# Blue Mahoe#2 ...Fla to Ca to....Japan?



## Mike Jones (Nov 13, 2012)

[attachment=13447]

This is piece 2 of 3 from the Joe Rebuilds. This piece was purchased from me by a Japanese exchange student to send to her parents in Japan!!! She made a special request for a picture of me with the vase, a bio, and a blurb about the wood and where it came from.

Such fun! and I've got my shipping costs reimbursed (and then some) in such a short turn around time!  :irishjig:


----------



## NYWoodturner (Nov 13, 2012)

Wow ! That piece Rocks ! Very well done ! 
Scott


----------



## DKMD (Nov 13, 2012)

Fantastic! One of those all too rare cases where everyone really wins! Well deserved, I might add.


----------



## barry richardson (Nov 13, 2012)

Nice piece and cool story! You've gone global now!


----------



## rockb (Nov 13, 2012)

barry richardson said:


> Nice piece and cool story! You've gone global now!


That's a great piece Mike.....ya done good........


----------



## davidgiul (Nov 13, 2012)

Beautiful turning. How much to ship it to Japan? Dimensions? Finish?


----------



## Mike Jones (Nov 13, 2012)

davidgiul said:


> Beautiful turning. How much to ship it to Japan? Dimensions? Finish?

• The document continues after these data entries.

(** * The EXPA table container of MVGLTools (DSCSTools)

    A shallow embedding of the row codec ([Structure]), the structure
    resolver and the container reader and writer, followed by the
    properties of the specification that they satisfy or break.

    The repository holds two revisions of the component:
    - [EXPANew]: DSCSTools/EXPANew.cpp with DSCSTools/include/EXPAnew.h
      (row codec, resolver, container reader and writer);
    - [EXPA]: the later EXPA.cpp (row codec and resolver; its header with
      the container templates is not among the sources).
    The CSV side of EXPA.cpp (cells, rows, headers and file names) and
    the names and the index of an archive ([MDB1], from MDB1new) follow
    the two revisions.

    Conventions of the embedding:
    - a [char] buffer is a [list byte]; a pointer into it is the buffer
      together with an offset, or an address of a [memory];
    - unsigned conversions are written out with [to_uint32]; the [int]
      cursors of the loops are unbounded [Z] (they stay below [2^31] for
      every structure of fewer than [2^26] fields);
    - a C++ exception is [Throw], an access outside a buffer is
      [Undefined]. *)

From Stdlib Require Import ZArith List String Ascii Lia Bool.
From Stdlib Require Import DecimalString DecimalPos.
From coqutil Require Import Byte Word.LittleEndianList.
From coqutil Require Map.Interface Map.SortedListString.
Import ListNotations.
Local Open Scope Z_scope.

(** ** Exceptions and undefined behaviour *)

Inductive exn : Set :=
| bad_variant_access   (* std::get on the wrong alternative *)
| out_of_range         (* std::bitset::set past the last bit *)
| json_parser_error.   (* boost::property_tree::read_json *)

Inductive result (A : Type) : Type :=
| Ok (a : A)
| Throw (e : exn)
| Undefined.

Arguments Ok {A} a.
Arguments Throw {A} e.
Arguments Undefined {A}.

Definition bind {A B : Type} (r : result A) (k : A -> result B) : result B :=
  match r with
  | Ok a => k a
  | Throw e => Throw e
  | Undefined => Undefined
  end.

Notation "x <- r ;; k" := (bind r (fun x => k))
  (at level 61, r at next level, right associativity).
Notation "' p <- r ;; k" := (bind r (fun x => let p := x in k))
  (at level 61, p pattern, r at next level, right associativity).

(** ** Machine integers *)

Definition to_uint32 (z : Z) : Z := z mod 2 ^ 32.
Definition to_uint64 (z : Z) : Z := z mod 2 ^ 64.

(** The value of a [w]-bit two's complement pattern. *)
Definition to_signed (w : Z) (z : Z) : Z :=
  (z + 2 ^ (w - 1)) mod 2 ^ w - 2 ^ (w - 1).

Definition to_int32 (z : Z) : Z := to_signed 32 z.

Abbreviation len l := (Z.of_nat (List.length l)).

(** Modelled from the spec: [ceilInteger] of Helpers.h, which is not among
    the sources. It rounds [value] up to the next multiple of [step]
    ("align offset upward to T's alignment", "rounded up to 8"); a step
    of 0, the alignment of the types without storage, leaves the value
    as it is. The template form [ceilInteger<step>(value)] is the same
    function. *)
Definition ceilInteger (value step : Z) : Z :=
  if step =? 0 then value else (value + step - 1) / step * step.

(** ** Data model (EXPAnew.h) *)

Inductive EntryType : Set :=
| UNK0 | UNK1 | INT32 | INT16 | INT8 | FLOAT
| STRING3 | STRING | STRING2 | BOOL | EMPTY | INT_ARRAY
| INVALID (code : Z).   (* any other value of the underlying uint32_t *)

Definition EntryType_code (t : EntryType) : Z :=
  match t with
  | UNK0 => 0 | UNK1 => 1 | INT32 => 2 | INT16 => 3 | INT8 => 4
  | FLOAT => 5 | STRING3 => 6 | STRING => 7 | STRING2 => 8 | BOOL => 9
  | EMPTY => 10 | INT_ARRAY => 100
  | INVALID c => c
  end.

Definition EntryType_of_code (c : Z) : EntryType :=
  match c with
  | 0 => UNK0 | 1 => UNK1 | 2 => INT32 | 3 => INT16 | 4 => INT8
  | 5 => FLOAT | 6 => STRING3 | 7 => STRING | 8 => STRING2 | 9 => BOOL
  | 10 => EMPTY | 100 => INT_ARRAY
  | _ => INVALID c
  end.

Definition EntryType_eqb (a b : EntryType) : bool :=
  EntryType_code a =? EntryType_code b.

Definition is_BOOL (t : EntryType) : bool :=
  match t with BOOL => true | _ => false end.

(** [std::variant<bool, int8_t, int16_t, int32_t, float, std::string,
    std::vector<int32_t>, std::nullopt_t>]. Integers are their values, a
    [float] is its IEEE-754 bit pattern. *)
Inductive EntryValue : Type :=
| VBool (b : bool)
| VInt8 (v : Z)
| VInt16 (v : Z)
| VInt32 (v : Z)
| VFloat (bits : Z)
| VString (s : string)
| VIntArray (a : list Z)
| VNone.

Record StructureEntry : Type := { name : string; type : EntryType }.

Record Structure : Type := { structure : list StructureEntry }.

Record CHNKEntry : Type := { offset : Z; value : list byte }.

(** [std::get<T>(value)] *)
Definition get_bool (v : EntryValue) : result bool :=
  match v with VBool b => Ok b | _ => Throw bad_variant_access end.
Definition get_int8 (v : EntryValue) : result Z :=
  match v with VInt8 z => Ok z | _ => Throw bad_variant_access end.
Definition get_int16 (v : EntryValue) : result Z :=
  match v with VInt16 z => Ok z | _ => Throw bad_variant_access end.
Definition get_int32 (v : EntryValue) : result Z :=
  match v with VInt32 z => Ok z | _ => Throw bad_variant_access end.
Definition get_float (v : EntryValue) : result Z :=
  match v with VFloat z => Ok z | _ => Throw bad_variant_access end.
Definition get_string (v : EntryValue) : result string :=
  match v with VString s => Ok s | _ => Throw bad_variant_access end.
Definition get_int_array (v : EntryValue) : result (list Z) :=
  match v with VIntArray a => Ok a | _ => Throw bad_variant_access end.

(** The value's alternative is the one the codec reads for the type, and
    the payload is a value of that C++ type. *)
Definition value_matches (t : EntryType) (v : EntryValue) : bool :=
  match t, v with
  | INT32, VInt32 z => (- 2 ^ 31 <=? z) && (z <? 2 ^ 31)
  | INT16, VInt16 z => (- 2 ^ 15 <=? z) && (z <? 2 ^ 15)
  | INT8, VInt8 z => (- 2 ^ 7 <=? z) && (z <? 2 ^ 7)
  | FLOAT, VFloat z => (0 <=? z) && (z <? 2 ^ 32)
  | (STRING3 | STRING | STRING2), VString _ => true
  | INT_ARRAY, VIntArray a =>
      forallb (fun z => (- 2 ^ 31 <=? z) && (z <? 2 ^ 31)) a
  | BOOL, VBool _ => true
  | (EMPTY | UNK0 | UNK1 | INVALID _), VNone => true
  | _, _ => false
  end.

Fixpoint row_matches (s : list StructureEntry) (row : list EntryValue) : bool :=
  match s, row with
  | [], [] => true
  | e :: s', v :: row' => value_matches (type e) v && row_matches s' row'
  | _, _ => false
  end.

(** ** Alignment and size of a cell (EXPANew.cpp; EXPA.cpp has the same
    tables, with UNK0 left to the default branch) *)

Definition getAlignment (t : EntryType) : Z :=
  match t with
  | UNK0 => 0
  | UNK1 => 0
  | INT32 => 4
  | INT16 => 2
  | INT8 => 1
  | FLOAT => 4
  | STRING3 => 8
  | STRING => 8
  | STRING2 => 8
  | BOOL => 4
  | EMPTY => 0
  | INT_ARRAY => 8
  | _ => 0
  end.

Definition getSize (t : EntryType) : Z :=
  match t with
  | UNK0 => 0
  | UNK1 => 0
  | INT32 => 4
  | INT16 => 2
  | INT8 => 1
  | FLOAT => 4
  | STRING3 => 8
  | STRING => 8
  | STRING2 => 8
  | BOOL => 4
  | EMPTY => 0
  | INT_ARRAY => 16
  | _ => 0
  end.

(** ** Buffers and memory *)

(** A store of [bs] through a pointer [off] bytes into the buffer. *)
Definition store (buf : list byte) (off : Z) (bs : list byte) : result (list byte) :=
  if (0 <=? off) && (off + len bs <=? len buf)
  then Ok (firstn (Z.to_nat off) buf ++ bs
             ++ skipn (Z.to_nat off + List.length bs) buf)
  else Undefined.

(** The [n] bytes from position [off] on. *)
Definition slice (l : list byte) (off : Z) (n : nat) : list byte :=
  firstn n (skipn (Z.to_nat off) l).

(** The loaded file image: [mem_bytes] lives at address [mem_base]. *)
Record memory : Type := { mem_base : Z; mem_bytes : list byte }.

Definition load (m : memory) (addr : Z) (n : nat) : result (list byte) :=
  let off := addr - mem_base m in
  if (0 <=? off) && (off + Z.of_nat n <=? len (mem_bytes m))
  then Ok (slice (mem_bytes m) off n)
  else Undefined.

Definition load_uint (m : memory) (addr : Z) (n : nat) : result Z :=
  bs <- load m addr n ;; Ok (le_combine bs).

Definition load_int (m : memory) (addr : Z) (n : nat) : result Z :=
  bs <- load m addr n ;; Ok (to_signed (Z.of_nat n * 8) (le_combine bs)).

(** The bytes before the first NUL; [None] when there is none. *)
Fixpoint until_NUL (bs : list byte) : option (list byte) :=
  match bs with
  | [] => None
  | b :: rest =>
      if Byte.eqb b Byte.x00 then Some []
      else option_map (cons b) (until_NUL rest)
  end.

(** [std::string(ptr)] *)
Definition load_cstring (m : memory) (addr : Z) : result string :=
  let off := addr - mem_base m in
  if (0 <=? off) && (off <=? len (mem_bytes m))
  then match until_NUL (skipn (Z.to_nat off) (mem_bytes m)) with
       | Some bs => Ok (string_of_list_byte bs)
       | None => Undefined
       end
  else Undefined.

(** [ptr[0]], ..., [ptr[count - 1]] as int32_t *)
Fixpoint load_int32s (m : memory) (ptr : Z) (count : nat) : result (list Z) :=
  match count with
  | O => Ok []
  | S k =>
      x <- load_int m ptr 4 ;;
      xs <- load_int32s m (ptr + 4) k ;;
      Ok (x :: xs)
  end.

(** [std::bitset<32>::set(pos, val)] *)
Definition bitset_set (bits : Z) (pos : Z) (val : bool) : result Z :=
  if (0 <=? pos) && (pos <? 32)
  then Ok (if val then Z.setbit bits pos else Z.clearbit bits pos)
  else Throw out_of_range.

Definition string_empty (s : string) : bool :=
  match s with EmptyString => true | _ => false end.

Definition padded (bs : list byte) (size : Z) : list byte :=
  bs ++ repeat Byte.x00 (Z.to_nat size - List.length bs).

(** The locals of [Structure::writeEXPA] (the same in both revisions). *)
Record WriteState : Type := {
  ws_data : list byte;
  ws_offset : Z;
  ws_bitCounter : Z;
  ws_currentBool : Z;
  ws_chunkEntries : list CHNKEntry }.

(** The flush of the bool word: it goes to the buffer at the cursor, the
    cursor moves past it, counter and word are reset. *)
Definition flush (st : WriteState) : result WriteState :=
  data' <- store (ws_data st) (ws_offset st) (le_split 4 (ws_currentBool st)) ;;
  Ok {| ws_data := data';
        ws_offset := ws_offset st + 4;
        ws_bitCounter := 0;
        ws_currentBool := 0;
        ws_chunkEntries := ws_chunkEntries st |}.

(** ** The structure resolver (the same text in both revisions)

    The schema files are read with Boost.PropertyTree and matched with
    Boost.Regex. A property tree is its data string and its children in
    document order. The regular-expression engine and [wrapRegex] of
    Helpers.h are not among the sources and are parameters. *)

#[local] Unset Elimination Schemes.
Inductive ptree : Type :=
| PTree (data : string) (children : list (string * ptree)).
#[local] Set Elimination Schemes.

Definition ptree_data (t : ptree) : string :=
  match t with PTree d _ => d end.
Definition ptree_children (t : ptree) : list (string * ptree) :=
  match t with PTree _ c => c end.
(** X2: an accepted submission adds one row under a key larger than every key
    in use, leaves the other rows and the registry alone, and starts one
    thread for the new key.  The row is queued, with zero counters, no flag
    set, and the sum of the enumerated sizes as its total. *)
Theorem create_job_accepts (env : Env) (now : Q) (f : Form) (db db' : DB)
    (id : Z) (name status : string) (total : Z) (th : option (Z * string)) :
  create_job env now f db = (db', Created id name status total, th) ->
  let path := default EmptyString (form_server_path f) in
  th = Some (id, path) /\ isabs path = true /\ exists_ (fs env) path = true /\
  total = sum_sizes (iter_files (fs env) path) /\ iter_files (fs env) path <> [] /\
  emails db' = emails db /\
  (forall k j, jobs db !! k = Some j -> k < id /\ jobs db' !! k = Some j) /\
  exists j, jobs db' !! id = Some j /\ Job.id j = id /\ Job.name j = name /\
            Job.status j = "queued" /\ status = "queued" /\
            Job.processed_bytes j = 0 /\ Job.total_bytes j = total /\
            Job.emails_found j = 0 /\ Job.eta_seconds j = None /\
            Job.paused j = false /\ Job.cancelled j = false.
Proof.
  unfold create_job. rewrite str_or_empty.
  set (path := default EmptyString (form_server_path f)).
  destruct (String.eqb_spec path EmptyString) as [E|_]; [done|].
  destruct (isabs path) eqn:Ea; cbn [negb]; [|done].
  destruct (exists_ (fs env) path) eqn:Ee; cbn [negb]; [|done].
  destruct (iter_files (fs env) path) as [|f0 files] eqn:Ef; [done|].
  cbv zeta. destruct (int64 _ && int64 _); [|done].
  intros [= <- <- <- <- <- <-]. cbn [Job.id new_job]. split_and!; try done.
  - intros k j Hk. pose proof (fresh_id_bound _ _ _ Hk). split; [done|].
    cbn [jobs with_jobs]. rewrite lookup_insert_ne by lia. done.
  - eexists. cbn [jobs with_jobs]. rewrite lookup_insert_eq. split_and!; done.
Qed.

Lemma create_job_accepts_witness :
  create_job (env_A false) 0 (submit "/data") empty_db
  = (with_jobs (insert 1 (new_job 0 (submit "/data") 1 56)) empty_db,
     Created 1 "scan" "queued" 56, Some (1, "/data")) /\
  exists j, jobs (with_jobs (insert 1 (new_job 0 (submit "/data") 1 56)) empty_db) !! 1 = Some j /\
            Job.status j = "queued" /\ Job.total_bytes j = 56.
Proof.
  split; [reflexivity|].
  destruct (create_job_accepts (env_A false) 0 (submit "/data") empty_db
              _ 1 "scan" "queued" 56 _ eq_refl)
    as (_ & _ & _ & _ & _ & _ & _ & j & Hj & _ & _ & Hs & _ & _ & Ht & _).
  exists j. split_and!; assumption.
Defined.
(** * oicb: an ICB chat client -- wire codec, protocol state machine, output queues

    A shallow embedding of [oicb.c].  Bytes are [ascii] characters, buffers and
    C strings are [list ascii], sizes and offsets are [nat]; the places where
    the C code narrows to [unsigned char] are written out with [uchar].
    Functions that end the process ([err], [errx]) return a [Fatal] outcome
    that carries the session as it was at that moment. *)

From Stdlib Require Import Ascii String List Arith Bool ZArith Lia.
Import ListNotations.

(** ** Bytes and the pieces of libc the program calls *)

Definition bytes := list ascii.

Definition NUL : ascii := "000"%char.
Definition SOH : ascii := "001"%char.
Definition NL : ascii := "010"%char.

(** A string literal of the source, without its terminator. *)
Definition lit (s : string) : bytes := list_ascii_of_string s.

(** Conversion to [unsigned char]. *)
Definition uchar (n : nat) : nat := n mod 256.
Definition ucharZ (z : Z) : nat := Z.to_nat (z mod 256).

Definition byte_of (n : nat) : ascii := ascii_of_nat (uchar n).

(** <ctype.h> in the "C" locale (the program never calls setlocale). *)
Definition isblank (c : ascii) : bool :=
  let n := nat_of_ascii c in (n =? 32) || (n =? 9).

Definition isspace (c : ascii) : bool :=
  let n := nat_of_ascii c in (n =? 32) || ((9 <=? n) && (n <=? 13)).

Definition ispunct (c : ascii) : bool :=
  let n := nat_of_ascii c in
  ((33 <=? n) && (n <=? 47)) || ((58 <=? n) && (n <=? 64)) ||
  ((91 <=? n) && (n <=? 96)) || ((123 <=? n) && (n <=? 126)).

(** The bytes of a C string: everything before the first NUL.  A buffer of
    [len] bytes is always followed by a NUL in this program, so running off
    the end of the list is running into that terminator. *)
Fixpoint cstr (s : bytes) : bytes :=
  match s with
  | [] => []
  | c :: r => if Ascii.eqb c NUL then [] else c :: cstr r
  end.

Definition strlen (s : bytes) : nat := length (cstr s).

(** [strchr s c] for [c <> NUL]: the offset of the first [c] in the string. *)
Fixpoint strchr (s : bytes) (c : ascii) : option nat :=
  match s with
  | [] => None
  | x :: r =>
      if Ascii.eqb x NUL then None
      else if Ascii.eqb x c then Some 0
      else option_map S (strchr r c)
  end.

(** [strcspn s " \t"]. *)
Fixpoint strcspn_blank (s : bytes) : nat :=
  match s with
  | [] => 0
  | x :: r =>
      if Ascii.eqb x NUL || Ascii.eqb x " " || Ascii.eqb x "009" then 0
      else S (strcspn_blank r)
  end.

Fixpoint bytes_eqb (a b : bytes) : bool :=
  match a, b with
  | [], [] => true
  | x :: a', y :: b' => Ascii.eqb x y && bytes_eqb a' b'
  | _, _ => false
  end.

(** [strcmp a b == 0]. *)
Definition strcmp0 (a b : bytes) : bool := bytes_eqb (cstr a) (cstr b).

(** The leading white space [proceed_user_input] skips. *)
Fixpoint skip_space (s : bytes) : bytes :=
  match s with
  | c :: r => if isspace c then skip_space r else s
  | [] => []
  end.

(** ** Output tasks and their queues *)

(** [struct icb_task]: [it_data] holds the [it_len] bytes to deliver,
    [it_ndone] counts the bytes already written, [it_cb] is the optional
    completion callback (a code pointer, here a number naming it). *)
Record icb_task := mk_task {
  it_len : nat;
  it_ndone : nat;
  it_cb : option nat;
  it_data : bytes
}.

Definition icb_task_queue := list icb_task.

(** A task as calloc leaves it, once length and data are filled in. *)
Definition new_task (data : bytes) : icb_task :=
  {| it_len := length data; it_ndone := 0; it_cb := None; it_data := data |}.
Lemma match_ident_plain (s : str) : within_plain s (match_ident s).
Proof.
  unfold match_ident. destruct s as [|c s]; [exact I|].
  destruct (is_ident_start c) eqn:E; [|exact I].
  unfold within_plain. rewrite span_cons by now apply ident_start_plain.
  pose proof (span_mono is_word plain word_plain s). lia.
Qed.

Lemma startswith_span (p : ascii -> bool) : forall pre s,
  startswith pre s = true -> forallb p pre = true -> length pre <= span p s.
Proof.
  induction pre as [|a pre IH]; intros [|b s]; simpl; try lia; try discriminate.
  intros H Hp. apply andb_true_iff in H. destruct H as [Hab H].
  apply andb_true_iff in Hp. destruct Hp as [Ha Hp].
  apply Ascii.eqb_eq in Hab. subst b. rewrite Ha.
  specialize (IH s H Hp). lia.
Qed.

Lemma op_char_plain (c : ascii) : is_op_char c = true -> plain c = true.
Proof.
  intros H. unfold plain, not_hash, not_nl.
  destruct (Ascii.eqb c "#") eqn:E1;
    [apply Ascii.eqb_eq in E1; subst; discriminate|].
  destruct (Ascii.eqb c nl) eqn:E2;
    [apply Ascii.eqb_eq in E2; subst; discriminate|].
  reflexivity.
Qed.

Lemma match_op_plain (s : str) : within_plain s (match_op s).
Proof.
  unfold match_op.
  repeat match goal with
         | |- context [if startswith ?pre s then _ else _] =>
             destruct (startswith pre s) eqn:?E;
               [apply (startswith_span plain) in E; [exact E | reflexivity]|];
               clear E
         end.
  destruct s as [|c s]; [exact I|].
  destruct (is_op_char c) eqn:Ec; [|exact I].
  unfold within_plain. rewrite span_cons by now apply op_char_plain.
  destruct (startswith ["="] s) eqn:E; [|lia].
  apply (startswith_span plain) in E; [simpl in E; lia | reflexivity].
Qed.

Lemma match_punct_plain (s : str) : within_plain s (match_punct s).
Proof.
  unfold match_punct. destruct s as [|c s]; [exact I|].
  destruct (has_char c (txt "{}()[];,.")) eqn:E; [|exact I].
  unfold within_plain. rewrite span_cons; [lia|].
  unfold plain, not_hash, not_nl.
  destruct (Ascii.eqb c "#") eqn:E1;
    [apply Ascii.eqb_eq in E1; subst; discriminate|].
  destruct (Ascii.eqb c nl) eqn:E2;
    [apply Ascii.eqb_eq in E2; subst; discriminate|].
  reflexivity.
Qed.

(** Within the plain prefix there is no directive marker and no
    newline. *)
Lemma within_plain_firstn (s : str) (n : nat) :
  n <= span plain s -> forallb plain (firstn n s) = true.
Proof.
  intros H. replace n with (Nat.min n (span plain s)) by lia.
  rewrite <- firstn_firstn. apply forallb_firstn, span_firstn.
Qed.

Lemma within_plain_nth (s : str) (n i : nat) (c : ascii) :
  n <= span plain s -> i < n -> nth_error s i = Some c ->
  Ascii.eqb c nl = false.
Proof.
  intros Hn Hi Hc.
  assert (H : plain c = true) by (apply (span_nth plain s i); [lia | exact Hc]).
  unfold plain, not_nl in H. apply andb_true_iff in H.
  destruct H as [_ H]. now apply negb_true_iff in H.
Qed.

(** The last character of a block comment's tail is the slash, of a
    quoted literal the quote. *)
Lemma to_comment_end_last : forall s n,
  to_comment_end s = Some n ->
  exists k, n = S k /\ nth_error s k = Some "/"%char.
Proof.
  induction s as [|c s IH]; intros n; cbn [to_comment_end]; [discriminate|].
  destruct (Ascii.eqb c "*" && startswith ["/"] s) eqn:E.
  - intros [= <-]. exists 1. split; [reflexivity|].
    apply andb_true_iff in E. destruct E as [_ E].
    destruct s as [|d s]; [discriminate|]. cbn [startswith] in E.
    rewrite andb_true_r in E. apply Ascii.eqb_eq in E. now subst.
  - destruct (to_comment_end s) as [m|]; [|discriminate].
    cbn [option_map]. intros [= <-].
    destruct (IH m eq_refl) as (k & -> & Hk).
    now exists (S k).
Qed.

I'm not doing the shipping, so, can't answer that one. Dimensions: 9" dia,
Finish: Lacquer topped with 2 coats Waterlox. Interior sealed with Waterlox.


----------



## davidgiul (Nov 13, 2012)

Mike Jones said:


> davidgiul said:
> 
> 
> > Beautiful turning. How much to ship it to Japan? Dimensions? Finish?
> ...


Thanks. I recently shipped several game boxes of wood to Taiwan and the bill was 62.00 per game box.


----------



## Patrude (Nov 13, 2012)

Mike Jones said:


> This is piece 2 of 3 from the Joe Rebuilds. This piece was purchased from me by a Japanese exchange student to send to her parents in Japan!!! She made a special request for a picture of me with the vase, a bio, and a blurb about the wood and where it came from.
> 
> Such fun! and I've got my shipping costs reimbursed (and then some) in such a short turn around time!  :irishjig:



:irishjig::irishjig:OOOOH ya, that peice is testimony to the wood and to your turning talent. What a treasure, awsome job


----------



## duncsuss (Nov 14, 2012)

It's fabulous -- congratulations


----------



## JMLEE (Nov 15, 2012)

Mike Jones said:


> davidgiul said:
> 
> 
> > Beautiful turning. How much to ship it to Japan? Dimensions? Finish?
> ...



Do you spray it or brush it - HVLP? I assume your not finishing on the lathe. The piece is gorgeous!


----------



## robert421960 (Nov 15, 2012)

that is a beautiful piece


----------